#### What this task involves
Look through the records below for the line holding "ints, binary64 floats, true". Write it out exactly, with each following line through the line holding "From Stdlib Require Import QArith".

╭─ Source records

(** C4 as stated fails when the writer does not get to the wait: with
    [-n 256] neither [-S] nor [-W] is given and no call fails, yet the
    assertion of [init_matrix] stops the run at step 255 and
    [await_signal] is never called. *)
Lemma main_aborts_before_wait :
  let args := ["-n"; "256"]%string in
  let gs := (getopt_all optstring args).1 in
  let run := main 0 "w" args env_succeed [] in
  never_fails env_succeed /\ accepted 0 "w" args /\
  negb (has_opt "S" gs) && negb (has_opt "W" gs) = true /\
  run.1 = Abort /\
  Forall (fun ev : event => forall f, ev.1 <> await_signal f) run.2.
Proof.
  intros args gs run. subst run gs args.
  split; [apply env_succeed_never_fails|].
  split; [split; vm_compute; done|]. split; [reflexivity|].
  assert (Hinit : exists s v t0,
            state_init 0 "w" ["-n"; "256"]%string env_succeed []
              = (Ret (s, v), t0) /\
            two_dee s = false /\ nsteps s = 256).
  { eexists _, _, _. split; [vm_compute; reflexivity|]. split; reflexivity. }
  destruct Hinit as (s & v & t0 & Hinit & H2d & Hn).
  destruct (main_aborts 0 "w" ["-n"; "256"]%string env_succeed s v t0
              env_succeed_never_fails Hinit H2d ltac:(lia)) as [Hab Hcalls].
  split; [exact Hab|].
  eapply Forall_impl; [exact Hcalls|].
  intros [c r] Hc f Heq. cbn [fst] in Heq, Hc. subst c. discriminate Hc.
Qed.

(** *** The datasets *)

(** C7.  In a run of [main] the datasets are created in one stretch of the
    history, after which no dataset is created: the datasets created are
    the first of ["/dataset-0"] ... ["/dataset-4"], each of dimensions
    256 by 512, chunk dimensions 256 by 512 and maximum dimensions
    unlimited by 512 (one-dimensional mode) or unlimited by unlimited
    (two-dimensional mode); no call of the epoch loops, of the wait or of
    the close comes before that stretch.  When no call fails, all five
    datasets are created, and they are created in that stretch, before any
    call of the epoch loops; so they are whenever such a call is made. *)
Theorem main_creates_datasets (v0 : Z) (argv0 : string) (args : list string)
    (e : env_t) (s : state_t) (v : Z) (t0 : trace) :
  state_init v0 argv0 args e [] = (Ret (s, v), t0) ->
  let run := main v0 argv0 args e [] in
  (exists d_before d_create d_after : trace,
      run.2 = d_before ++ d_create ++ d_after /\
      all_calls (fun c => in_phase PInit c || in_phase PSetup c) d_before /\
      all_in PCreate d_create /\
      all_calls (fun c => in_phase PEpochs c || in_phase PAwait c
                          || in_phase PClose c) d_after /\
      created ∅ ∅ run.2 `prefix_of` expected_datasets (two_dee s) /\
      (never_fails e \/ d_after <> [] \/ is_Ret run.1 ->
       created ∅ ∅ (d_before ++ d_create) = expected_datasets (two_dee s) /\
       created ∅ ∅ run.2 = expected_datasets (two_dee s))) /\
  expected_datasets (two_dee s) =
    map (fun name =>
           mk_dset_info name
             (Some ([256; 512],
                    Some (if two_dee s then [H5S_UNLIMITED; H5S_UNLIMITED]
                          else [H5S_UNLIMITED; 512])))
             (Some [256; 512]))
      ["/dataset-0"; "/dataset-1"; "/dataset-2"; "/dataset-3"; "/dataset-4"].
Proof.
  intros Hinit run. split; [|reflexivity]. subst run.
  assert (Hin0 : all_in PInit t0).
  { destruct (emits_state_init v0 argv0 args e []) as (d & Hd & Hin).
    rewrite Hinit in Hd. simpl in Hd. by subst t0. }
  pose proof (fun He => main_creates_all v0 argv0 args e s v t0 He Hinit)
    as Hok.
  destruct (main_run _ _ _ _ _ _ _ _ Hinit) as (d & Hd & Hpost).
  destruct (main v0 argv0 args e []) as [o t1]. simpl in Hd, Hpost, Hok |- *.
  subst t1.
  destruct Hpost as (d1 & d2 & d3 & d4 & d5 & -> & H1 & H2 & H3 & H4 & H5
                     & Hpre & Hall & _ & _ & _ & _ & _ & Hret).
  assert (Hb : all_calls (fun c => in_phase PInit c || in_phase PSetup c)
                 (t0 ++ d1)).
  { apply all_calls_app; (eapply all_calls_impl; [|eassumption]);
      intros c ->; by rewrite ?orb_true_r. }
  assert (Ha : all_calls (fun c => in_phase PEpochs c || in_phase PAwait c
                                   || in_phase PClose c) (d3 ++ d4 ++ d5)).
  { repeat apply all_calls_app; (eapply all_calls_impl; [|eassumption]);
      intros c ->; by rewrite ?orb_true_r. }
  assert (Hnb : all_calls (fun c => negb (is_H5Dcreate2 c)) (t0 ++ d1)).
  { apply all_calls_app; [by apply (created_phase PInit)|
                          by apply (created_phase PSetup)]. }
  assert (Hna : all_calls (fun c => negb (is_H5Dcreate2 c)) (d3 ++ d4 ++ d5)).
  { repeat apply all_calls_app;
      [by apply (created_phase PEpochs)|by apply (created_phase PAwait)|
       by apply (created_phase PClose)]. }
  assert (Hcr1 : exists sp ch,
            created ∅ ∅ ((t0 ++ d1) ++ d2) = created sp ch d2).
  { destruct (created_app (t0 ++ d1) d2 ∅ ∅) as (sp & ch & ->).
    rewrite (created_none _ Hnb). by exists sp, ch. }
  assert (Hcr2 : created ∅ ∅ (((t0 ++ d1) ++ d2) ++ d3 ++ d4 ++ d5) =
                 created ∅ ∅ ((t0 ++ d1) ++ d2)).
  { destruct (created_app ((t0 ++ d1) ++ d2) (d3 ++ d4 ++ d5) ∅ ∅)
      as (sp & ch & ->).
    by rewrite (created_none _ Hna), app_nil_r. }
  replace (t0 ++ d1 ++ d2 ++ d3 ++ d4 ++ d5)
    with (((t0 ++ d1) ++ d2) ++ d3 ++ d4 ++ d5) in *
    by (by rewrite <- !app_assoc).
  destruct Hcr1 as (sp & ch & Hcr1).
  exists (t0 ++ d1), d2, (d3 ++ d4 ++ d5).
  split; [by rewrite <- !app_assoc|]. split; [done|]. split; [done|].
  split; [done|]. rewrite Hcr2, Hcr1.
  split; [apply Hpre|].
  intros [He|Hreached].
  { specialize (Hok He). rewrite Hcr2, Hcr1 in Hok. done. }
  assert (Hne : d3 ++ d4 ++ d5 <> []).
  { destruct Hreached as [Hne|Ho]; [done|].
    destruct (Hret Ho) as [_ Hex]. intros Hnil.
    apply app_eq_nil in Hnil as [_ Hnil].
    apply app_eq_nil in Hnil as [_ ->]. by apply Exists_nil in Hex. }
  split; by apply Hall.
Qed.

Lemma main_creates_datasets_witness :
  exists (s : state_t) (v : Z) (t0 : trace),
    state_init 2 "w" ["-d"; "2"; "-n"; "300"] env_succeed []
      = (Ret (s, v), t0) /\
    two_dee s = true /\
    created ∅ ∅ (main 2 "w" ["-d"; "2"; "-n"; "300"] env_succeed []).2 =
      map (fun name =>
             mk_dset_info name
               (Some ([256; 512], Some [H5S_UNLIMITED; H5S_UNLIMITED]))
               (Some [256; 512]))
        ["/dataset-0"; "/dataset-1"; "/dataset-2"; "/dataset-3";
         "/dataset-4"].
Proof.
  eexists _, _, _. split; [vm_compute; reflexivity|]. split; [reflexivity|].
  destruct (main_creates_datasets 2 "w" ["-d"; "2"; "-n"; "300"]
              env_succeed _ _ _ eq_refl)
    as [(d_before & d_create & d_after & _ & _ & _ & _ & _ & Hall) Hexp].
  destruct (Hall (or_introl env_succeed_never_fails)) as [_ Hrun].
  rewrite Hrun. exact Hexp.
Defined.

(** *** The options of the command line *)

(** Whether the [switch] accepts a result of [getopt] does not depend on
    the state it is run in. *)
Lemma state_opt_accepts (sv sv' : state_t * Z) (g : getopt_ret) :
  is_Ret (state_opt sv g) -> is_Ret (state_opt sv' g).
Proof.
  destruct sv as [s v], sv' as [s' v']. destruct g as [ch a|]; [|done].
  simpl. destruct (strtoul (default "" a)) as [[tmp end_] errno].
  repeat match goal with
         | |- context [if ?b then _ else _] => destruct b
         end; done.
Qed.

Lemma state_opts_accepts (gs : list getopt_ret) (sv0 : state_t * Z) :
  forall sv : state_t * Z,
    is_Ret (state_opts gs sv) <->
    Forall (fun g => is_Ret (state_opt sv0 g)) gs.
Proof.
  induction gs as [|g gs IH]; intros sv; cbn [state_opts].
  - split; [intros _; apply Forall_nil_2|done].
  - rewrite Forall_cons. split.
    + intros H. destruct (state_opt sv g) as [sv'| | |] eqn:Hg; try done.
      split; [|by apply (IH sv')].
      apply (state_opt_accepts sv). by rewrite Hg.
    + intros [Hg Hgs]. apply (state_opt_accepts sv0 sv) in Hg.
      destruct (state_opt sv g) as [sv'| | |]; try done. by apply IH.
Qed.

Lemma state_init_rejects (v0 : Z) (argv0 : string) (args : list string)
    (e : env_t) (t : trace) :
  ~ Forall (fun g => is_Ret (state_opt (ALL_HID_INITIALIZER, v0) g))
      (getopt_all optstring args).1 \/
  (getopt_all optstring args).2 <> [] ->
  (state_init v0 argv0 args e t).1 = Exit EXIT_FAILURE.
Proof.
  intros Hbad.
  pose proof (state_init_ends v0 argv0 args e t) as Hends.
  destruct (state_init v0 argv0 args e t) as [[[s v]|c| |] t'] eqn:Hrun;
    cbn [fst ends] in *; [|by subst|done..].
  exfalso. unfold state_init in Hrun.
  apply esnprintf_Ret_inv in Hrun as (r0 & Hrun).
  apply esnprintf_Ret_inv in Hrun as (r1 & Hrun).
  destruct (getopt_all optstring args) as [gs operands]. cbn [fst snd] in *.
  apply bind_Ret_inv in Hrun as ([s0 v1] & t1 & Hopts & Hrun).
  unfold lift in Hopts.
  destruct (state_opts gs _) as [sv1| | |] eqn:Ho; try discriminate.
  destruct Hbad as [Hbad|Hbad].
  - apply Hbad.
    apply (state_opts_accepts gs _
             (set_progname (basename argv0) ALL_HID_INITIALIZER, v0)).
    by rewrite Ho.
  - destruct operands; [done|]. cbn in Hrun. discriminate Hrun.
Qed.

╰─
╭─ Source records

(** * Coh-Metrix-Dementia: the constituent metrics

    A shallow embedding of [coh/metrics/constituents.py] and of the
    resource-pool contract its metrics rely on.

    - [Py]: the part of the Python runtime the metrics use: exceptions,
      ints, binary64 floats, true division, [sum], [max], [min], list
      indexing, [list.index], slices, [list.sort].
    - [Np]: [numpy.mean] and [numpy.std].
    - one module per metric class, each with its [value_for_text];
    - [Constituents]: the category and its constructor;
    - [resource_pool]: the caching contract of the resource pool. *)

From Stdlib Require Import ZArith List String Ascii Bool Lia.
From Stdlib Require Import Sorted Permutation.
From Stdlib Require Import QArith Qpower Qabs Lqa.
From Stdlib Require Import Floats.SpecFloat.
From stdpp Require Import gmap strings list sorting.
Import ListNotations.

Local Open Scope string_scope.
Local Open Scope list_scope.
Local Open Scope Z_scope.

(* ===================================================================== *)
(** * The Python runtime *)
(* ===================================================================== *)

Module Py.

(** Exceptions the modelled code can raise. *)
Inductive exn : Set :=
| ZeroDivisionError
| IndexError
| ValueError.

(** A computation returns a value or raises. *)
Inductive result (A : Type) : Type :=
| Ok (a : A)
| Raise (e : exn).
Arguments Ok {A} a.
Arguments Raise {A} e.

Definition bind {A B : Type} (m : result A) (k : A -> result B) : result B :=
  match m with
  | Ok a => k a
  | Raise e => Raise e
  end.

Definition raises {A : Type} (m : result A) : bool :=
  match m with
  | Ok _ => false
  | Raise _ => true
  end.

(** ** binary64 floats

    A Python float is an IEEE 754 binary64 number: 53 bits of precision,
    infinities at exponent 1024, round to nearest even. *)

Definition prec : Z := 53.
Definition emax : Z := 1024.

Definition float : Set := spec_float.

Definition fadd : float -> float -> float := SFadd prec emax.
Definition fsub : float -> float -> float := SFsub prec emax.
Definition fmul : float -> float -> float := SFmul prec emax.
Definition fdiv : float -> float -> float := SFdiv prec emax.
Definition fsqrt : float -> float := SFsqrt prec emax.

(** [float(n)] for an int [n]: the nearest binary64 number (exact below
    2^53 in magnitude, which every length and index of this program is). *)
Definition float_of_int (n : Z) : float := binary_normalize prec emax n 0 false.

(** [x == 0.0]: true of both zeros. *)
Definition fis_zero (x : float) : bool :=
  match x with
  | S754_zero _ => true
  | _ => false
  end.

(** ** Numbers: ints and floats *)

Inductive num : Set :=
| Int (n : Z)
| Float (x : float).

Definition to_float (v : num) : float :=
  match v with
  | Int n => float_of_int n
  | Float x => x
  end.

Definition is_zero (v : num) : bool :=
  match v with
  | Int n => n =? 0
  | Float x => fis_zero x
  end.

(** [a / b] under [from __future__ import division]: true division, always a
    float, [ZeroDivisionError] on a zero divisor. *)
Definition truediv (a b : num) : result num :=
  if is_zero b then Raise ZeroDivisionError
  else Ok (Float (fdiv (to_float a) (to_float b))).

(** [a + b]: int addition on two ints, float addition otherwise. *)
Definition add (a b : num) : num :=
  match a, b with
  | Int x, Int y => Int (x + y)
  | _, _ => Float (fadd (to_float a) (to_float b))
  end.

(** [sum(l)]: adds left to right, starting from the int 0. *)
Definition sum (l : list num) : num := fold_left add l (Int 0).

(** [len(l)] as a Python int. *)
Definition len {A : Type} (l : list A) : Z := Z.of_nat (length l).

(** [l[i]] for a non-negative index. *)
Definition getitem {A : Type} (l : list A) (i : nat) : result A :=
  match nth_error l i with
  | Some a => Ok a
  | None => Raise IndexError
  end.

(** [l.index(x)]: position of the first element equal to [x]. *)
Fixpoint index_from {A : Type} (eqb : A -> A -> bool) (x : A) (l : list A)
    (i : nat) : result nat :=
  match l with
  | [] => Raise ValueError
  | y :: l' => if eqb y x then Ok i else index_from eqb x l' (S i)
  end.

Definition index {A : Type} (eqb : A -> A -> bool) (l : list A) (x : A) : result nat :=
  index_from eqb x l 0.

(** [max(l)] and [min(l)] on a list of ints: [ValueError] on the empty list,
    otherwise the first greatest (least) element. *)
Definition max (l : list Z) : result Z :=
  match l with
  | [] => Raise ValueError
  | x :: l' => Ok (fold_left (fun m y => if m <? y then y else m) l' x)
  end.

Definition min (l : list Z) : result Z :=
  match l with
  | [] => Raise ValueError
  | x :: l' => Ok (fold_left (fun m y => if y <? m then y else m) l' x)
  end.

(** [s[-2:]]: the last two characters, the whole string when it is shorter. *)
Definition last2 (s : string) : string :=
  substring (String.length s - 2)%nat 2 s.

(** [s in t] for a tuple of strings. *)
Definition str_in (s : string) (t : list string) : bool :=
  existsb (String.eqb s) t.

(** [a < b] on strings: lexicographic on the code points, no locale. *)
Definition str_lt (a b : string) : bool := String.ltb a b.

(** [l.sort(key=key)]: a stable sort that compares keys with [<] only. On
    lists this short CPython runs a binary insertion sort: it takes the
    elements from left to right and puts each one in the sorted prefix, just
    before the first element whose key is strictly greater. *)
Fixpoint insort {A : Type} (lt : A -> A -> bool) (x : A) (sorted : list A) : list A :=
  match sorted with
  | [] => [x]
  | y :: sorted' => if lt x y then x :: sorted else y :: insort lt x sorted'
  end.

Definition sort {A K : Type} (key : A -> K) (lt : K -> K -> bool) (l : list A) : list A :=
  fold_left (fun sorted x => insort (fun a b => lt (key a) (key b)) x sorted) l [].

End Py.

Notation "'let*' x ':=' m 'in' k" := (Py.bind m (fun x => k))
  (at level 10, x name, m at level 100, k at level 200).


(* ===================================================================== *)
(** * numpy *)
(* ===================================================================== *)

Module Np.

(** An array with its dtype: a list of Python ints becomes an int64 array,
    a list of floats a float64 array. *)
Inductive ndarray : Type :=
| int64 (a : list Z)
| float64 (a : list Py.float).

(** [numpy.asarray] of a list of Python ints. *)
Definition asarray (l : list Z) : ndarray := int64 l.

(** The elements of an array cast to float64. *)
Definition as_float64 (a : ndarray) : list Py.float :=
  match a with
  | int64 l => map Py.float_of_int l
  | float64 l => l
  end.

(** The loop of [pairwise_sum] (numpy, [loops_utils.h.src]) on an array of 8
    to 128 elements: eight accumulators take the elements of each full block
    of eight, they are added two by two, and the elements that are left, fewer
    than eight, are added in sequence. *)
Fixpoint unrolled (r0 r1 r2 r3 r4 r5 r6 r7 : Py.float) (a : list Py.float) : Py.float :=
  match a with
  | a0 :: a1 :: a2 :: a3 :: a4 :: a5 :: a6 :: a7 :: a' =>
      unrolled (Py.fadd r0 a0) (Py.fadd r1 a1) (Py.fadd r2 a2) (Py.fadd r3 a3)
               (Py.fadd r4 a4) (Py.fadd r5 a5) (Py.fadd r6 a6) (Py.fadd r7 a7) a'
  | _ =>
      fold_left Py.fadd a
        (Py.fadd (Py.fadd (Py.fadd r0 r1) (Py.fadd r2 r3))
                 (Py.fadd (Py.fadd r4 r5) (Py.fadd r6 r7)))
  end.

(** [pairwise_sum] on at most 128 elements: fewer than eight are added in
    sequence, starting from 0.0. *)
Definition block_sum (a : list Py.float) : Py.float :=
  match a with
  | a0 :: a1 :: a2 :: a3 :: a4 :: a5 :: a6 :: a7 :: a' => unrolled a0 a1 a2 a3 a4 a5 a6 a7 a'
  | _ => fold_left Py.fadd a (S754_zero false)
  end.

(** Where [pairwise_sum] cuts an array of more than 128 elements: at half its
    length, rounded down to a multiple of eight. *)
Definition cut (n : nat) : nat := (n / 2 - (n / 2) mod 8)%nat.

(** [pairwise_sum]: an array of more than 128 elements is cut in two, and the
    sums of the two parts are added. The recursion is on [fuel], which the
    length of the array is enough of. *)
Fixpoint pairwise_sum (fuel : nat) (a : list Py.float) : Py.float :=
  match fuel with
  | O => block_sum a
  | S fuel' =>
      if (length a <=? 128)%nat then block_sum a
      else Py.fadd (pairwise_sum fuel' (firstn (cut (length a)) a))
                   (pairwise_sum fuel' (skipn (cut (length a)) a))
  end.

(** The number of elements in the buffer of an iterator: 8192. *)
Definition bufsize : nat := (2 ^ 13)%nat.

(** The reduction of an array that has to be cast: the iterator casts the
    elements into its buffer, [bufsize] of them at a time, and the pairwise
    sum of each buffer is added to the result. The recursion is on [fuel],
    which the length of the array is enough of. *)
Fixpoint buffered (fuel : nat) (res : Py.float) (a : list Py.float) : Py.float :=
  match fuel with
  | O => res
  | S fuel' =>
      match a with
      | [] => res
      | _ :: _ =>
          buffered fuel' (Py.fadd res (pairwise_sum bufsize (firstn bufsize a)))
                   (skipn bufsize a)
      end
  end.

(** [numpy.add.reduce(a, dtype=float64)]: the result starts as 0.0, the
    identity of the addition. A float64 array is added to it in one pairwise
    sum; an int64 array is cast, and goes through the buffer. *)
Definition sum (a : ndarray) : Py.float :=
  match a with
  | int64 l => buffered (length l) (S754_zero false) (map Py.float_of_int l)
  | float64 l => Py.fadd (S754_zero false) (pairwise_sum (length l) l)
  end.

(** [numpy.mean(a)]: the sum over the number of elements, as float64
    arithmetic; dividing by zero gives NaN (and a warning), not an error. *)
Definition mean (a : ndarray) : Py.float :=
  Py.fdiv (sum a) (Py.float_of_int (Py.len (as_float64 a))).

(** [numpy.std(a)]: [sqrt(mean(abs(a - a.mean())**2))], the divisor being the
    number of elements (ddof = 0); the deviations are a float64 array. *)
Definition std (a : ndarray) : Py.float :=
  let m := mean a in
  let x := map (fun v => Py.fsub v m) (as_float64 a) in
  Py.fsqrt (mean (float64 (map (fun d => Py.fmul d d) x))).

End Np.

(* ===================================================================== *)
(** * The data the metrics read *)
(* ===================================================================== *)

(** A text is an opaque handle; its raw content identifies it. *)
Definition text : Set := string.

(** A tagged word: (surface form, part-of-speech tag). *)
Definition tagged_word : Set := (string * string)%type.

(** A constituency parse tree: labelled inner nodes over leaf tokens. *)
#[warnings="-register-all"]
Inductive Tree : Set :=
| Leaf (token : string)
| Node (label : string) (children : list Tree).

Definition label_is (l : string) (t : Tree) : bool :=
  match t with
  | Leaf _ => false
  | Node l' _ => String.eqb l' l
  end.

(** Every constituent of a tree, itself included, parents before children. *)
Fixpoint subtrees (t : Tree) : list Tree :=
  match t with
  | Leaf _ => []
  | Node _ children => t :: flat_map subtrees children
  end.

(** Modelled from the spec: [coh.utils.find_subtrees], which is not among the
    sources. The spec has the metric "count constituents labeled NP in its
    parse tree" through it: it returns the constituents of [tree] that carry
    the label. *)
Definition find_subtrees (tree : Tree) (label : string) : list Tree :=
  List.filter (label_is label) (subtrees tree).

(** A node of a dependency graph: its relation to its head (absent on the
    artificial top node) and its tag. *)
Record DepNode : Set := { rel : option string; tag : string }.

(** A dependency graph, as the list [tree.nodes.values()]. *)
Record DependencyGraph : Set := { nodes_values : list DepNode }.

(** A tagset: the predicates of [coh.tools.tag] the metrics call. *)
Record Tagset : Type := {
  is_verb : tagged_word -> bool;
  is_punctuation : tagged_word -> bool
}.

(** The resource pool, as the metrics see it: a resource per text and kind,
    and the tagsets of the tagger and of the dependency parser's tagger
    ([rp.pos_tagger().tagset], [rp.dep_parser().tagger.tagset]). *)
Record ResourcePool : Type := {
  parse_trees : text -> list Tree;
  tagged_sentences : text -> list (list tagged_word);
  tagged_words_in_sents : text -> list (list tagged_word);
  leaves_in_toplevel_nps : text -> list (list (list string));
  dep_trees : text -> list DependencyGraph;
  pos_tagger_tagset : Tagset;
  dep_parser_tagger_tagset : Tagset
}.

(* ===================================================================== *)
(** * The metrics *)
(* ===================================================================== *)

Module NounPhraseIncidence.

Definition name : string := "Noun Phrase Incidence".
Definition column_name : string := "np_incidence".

╰─

#### Expected answer
      ints, binary64 floats, true division, [sum], [max], [min], list
      indexing, [list.index], slices, [list.sort].
    - [Np]: [numpy.mean] and [numpy.std].
    - one module per metric class, each with its [value_for_text];
    - [Constituents]: the category and its constructor;
    - [resource_pool]: the caching contract of the resource pool. *)

From Stdlib Require Import ZArith List String Ascii Bool Lia.
From Stdlib Require Import Sorted Permutation.
From Stdlib Require Import QArith Qpower Qabs Lqa.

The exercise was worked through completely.